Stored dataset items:
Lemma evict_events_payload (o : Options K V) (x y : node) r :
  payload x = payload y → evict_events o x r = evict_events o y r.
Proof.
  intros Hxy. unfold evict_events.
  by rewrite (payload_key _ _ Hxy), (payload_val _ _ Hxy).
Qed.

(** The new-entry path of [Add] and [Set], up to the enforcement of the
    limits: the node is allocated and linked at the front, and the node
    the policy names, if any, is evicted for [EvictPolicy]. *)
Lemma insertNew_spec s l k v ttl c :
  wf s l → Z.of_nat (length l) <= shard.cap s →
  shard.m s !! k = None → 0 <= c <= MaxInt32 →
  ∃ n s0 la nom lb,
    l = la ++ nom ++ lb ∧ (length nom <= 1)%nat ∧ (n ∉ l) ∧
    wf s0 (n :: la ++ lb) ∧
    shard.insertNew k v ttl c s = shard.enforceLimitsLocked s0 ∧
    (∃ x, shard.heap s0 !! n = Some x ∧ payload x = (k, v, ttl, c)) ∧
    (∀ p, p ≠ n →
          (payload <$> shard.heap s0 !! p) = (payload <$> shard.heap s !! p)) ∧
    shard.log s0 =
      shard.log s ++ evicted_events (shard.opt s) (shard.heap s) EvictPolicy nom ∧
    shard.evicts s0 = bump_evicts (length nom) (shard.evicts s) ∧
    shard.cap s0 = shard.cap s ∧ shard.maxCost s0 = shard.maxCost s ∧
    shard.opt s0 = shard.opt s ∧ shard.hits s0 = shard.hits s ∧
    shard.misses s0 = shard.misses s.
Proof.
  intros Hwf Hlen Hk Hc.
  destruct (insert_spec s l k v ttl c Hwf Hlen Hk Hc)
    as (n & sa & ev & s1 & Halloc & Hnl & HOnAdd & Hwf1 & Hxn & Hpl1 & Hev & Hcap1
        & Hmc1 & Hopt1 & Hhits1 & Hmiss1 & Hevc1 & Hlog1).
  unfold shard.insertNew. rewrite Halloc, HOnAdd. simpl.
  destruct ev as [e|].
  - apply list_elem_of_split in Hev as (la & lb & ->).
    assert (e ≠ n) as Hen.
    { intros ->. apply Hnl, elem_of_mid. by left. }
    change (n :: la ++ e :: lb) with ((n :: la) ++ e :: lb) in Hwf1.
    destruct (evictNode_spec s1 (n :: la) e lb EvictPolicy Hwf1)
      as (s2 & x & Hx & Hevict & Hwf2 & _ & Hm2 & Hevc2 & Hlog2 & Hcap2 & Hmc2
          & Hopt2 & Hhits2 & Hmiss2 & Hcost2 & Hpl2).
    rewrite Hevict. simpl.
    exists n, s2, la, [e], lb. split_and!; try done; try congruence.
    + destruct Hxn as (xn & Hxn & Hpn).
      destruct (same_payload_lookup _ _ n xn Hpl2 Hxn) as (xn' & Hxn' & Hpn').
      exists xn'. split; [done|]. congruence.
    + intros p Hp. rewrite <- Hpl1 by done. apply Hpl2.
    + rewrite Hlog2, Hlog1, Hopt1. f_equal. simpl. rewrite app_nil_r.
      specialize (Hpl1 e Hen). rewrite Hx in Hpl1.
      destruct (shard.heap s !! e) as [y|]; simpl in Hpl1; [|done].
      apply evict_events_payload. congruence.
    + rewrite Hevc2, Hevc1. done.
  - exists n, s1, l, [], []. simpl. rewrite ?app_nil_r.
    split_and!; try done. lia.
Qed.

Exercise: Your response should consist of the records, printed exactly.

Output:
Lemma evict_events_payload (o : Options K V) (x y : node) r :
  payload x = payload y → evict_events o x r = evict_events o y r.
Proof.
  intros Hxy. unfold evict_events.
  by rewrite (payload_key _ _ Hxy), (payload_val _ _ Hxy).
Qed.

(** The new-entry path of [Add] and [Set], up to the enforcement of the
    limits: the node is allocated and linked at the front, and the node
    the policy names, if any, is evicted for [EvictPolicy]. *)
Lemma insertNew_spec s l k v ttl c :
  wf s l → Z.of_nat (length l) <= shard.cap s →
  shard.m s !! k = None → 0 <= c <= MaxInt32 →
  ∃ n s0 la nom lb,
    l = la ++ nom ++ lb ∧ (length nom <= 1)%nat ∧ (n ∉ l) ∧
    wf s0 (n :: la ++ lb) ∧
    shard.insertNew k v ttl c s = shard.enforceLimitsLocked s0 ∧
    (∃ x, shard.heap s0 !! n = Some x ∧ payload x = (k, v, ttl, c)) ∧
    (∀ p, p ≠ n →
          (payload <$> shard.heap s0 !! p) = (payload <$> shard.heap s !! p)) ∧
    shard.log s0 =
      shard.log s ++ evicted_events (shard.opt s) (shard.heap s) EvictPolicy nom ∧
    shard.evicts s0 = bump_evicts (length nom) (shard.evicts s) ∧
    shard.cap s0 = shard.cap s ∧ shard.maxCost s0 = shard.maxCost s ∧
    shard.opt s0 = shard.opt s ∧ shard.hits s0 = shard.hits s ∧
    shard.misses s0 = shard.misses s.
Proof.
  intros Hwf Hlen Hk Hc.
  destruct (insert_spec s l k v ttl c Hwf Hlen Hk Hc)
    as (n & sa & ev & s1 & Halloc & Hnl & HOnAdd & Hwf1 & Hxn & Hpl1 & Hev & Hcap1
        & Hmc1 & Hopt1 & Hhits1 & Hmiss1 & Hevc1 & Hlog1).
  unfold shard.insertNew. rewrite Halloc, HOnAdd. simpl.
  destruct ev as [e|].
  - apply list_elem_of_split in Hev as (la & lb & ->).
    assert (e ≠ n) as Hen.
    { intros ->. apply Hnl, elem_of_mid. by left. }
    change (n :: la ++ e :: lb) with ((n :: la) ++ e :: lb) in Hwf1.
    destruct (evictNode_spec s1 (n :: la) e lb EvictPolicy Hwf1)
      as (s2 & x & Hx & Hevict & Hwf2 & _ & Hm2 & Hevc2 & Hlog2 & Hcap2 & Hmc2
          & Hopt2 & Hhits2 & Hmiss2 & Hcost2 & Hpl2).
    rewrite Hevict. simpl.
    exists n, s2, la, [e], lb. split_and!; try done; try congruence.
    + destruct Hxn as (xn & Hxn & Hpn).
      destruct (same_payload_lookup _ _ n xn Hpl2 Hxn) as (xn' & Hxn' & Hpn').
      exists xn'. split; [done|]. congruence.
    + intros p Hp. rewrite <- Hpl1 by done. apply Hpl2.
    + rewrite Hlog2, Hlog1, Hopt1. f_equal. simpl. rewrite app_nil_r.
      specialize (Hpl1 e Hen). rewrite Hx in Hpl1.
      destruct (shard.heap s !! e) as [y|]; simpl in Hpl1; [|done].
      apply evict_events_payload. congruence.
    + rewrite Hevc2, Hevc1. done.
  - exists n, s1, l, [], []. simpl. rewrite ?app_nil_r.
    split_and!; try done. lia.
Qed.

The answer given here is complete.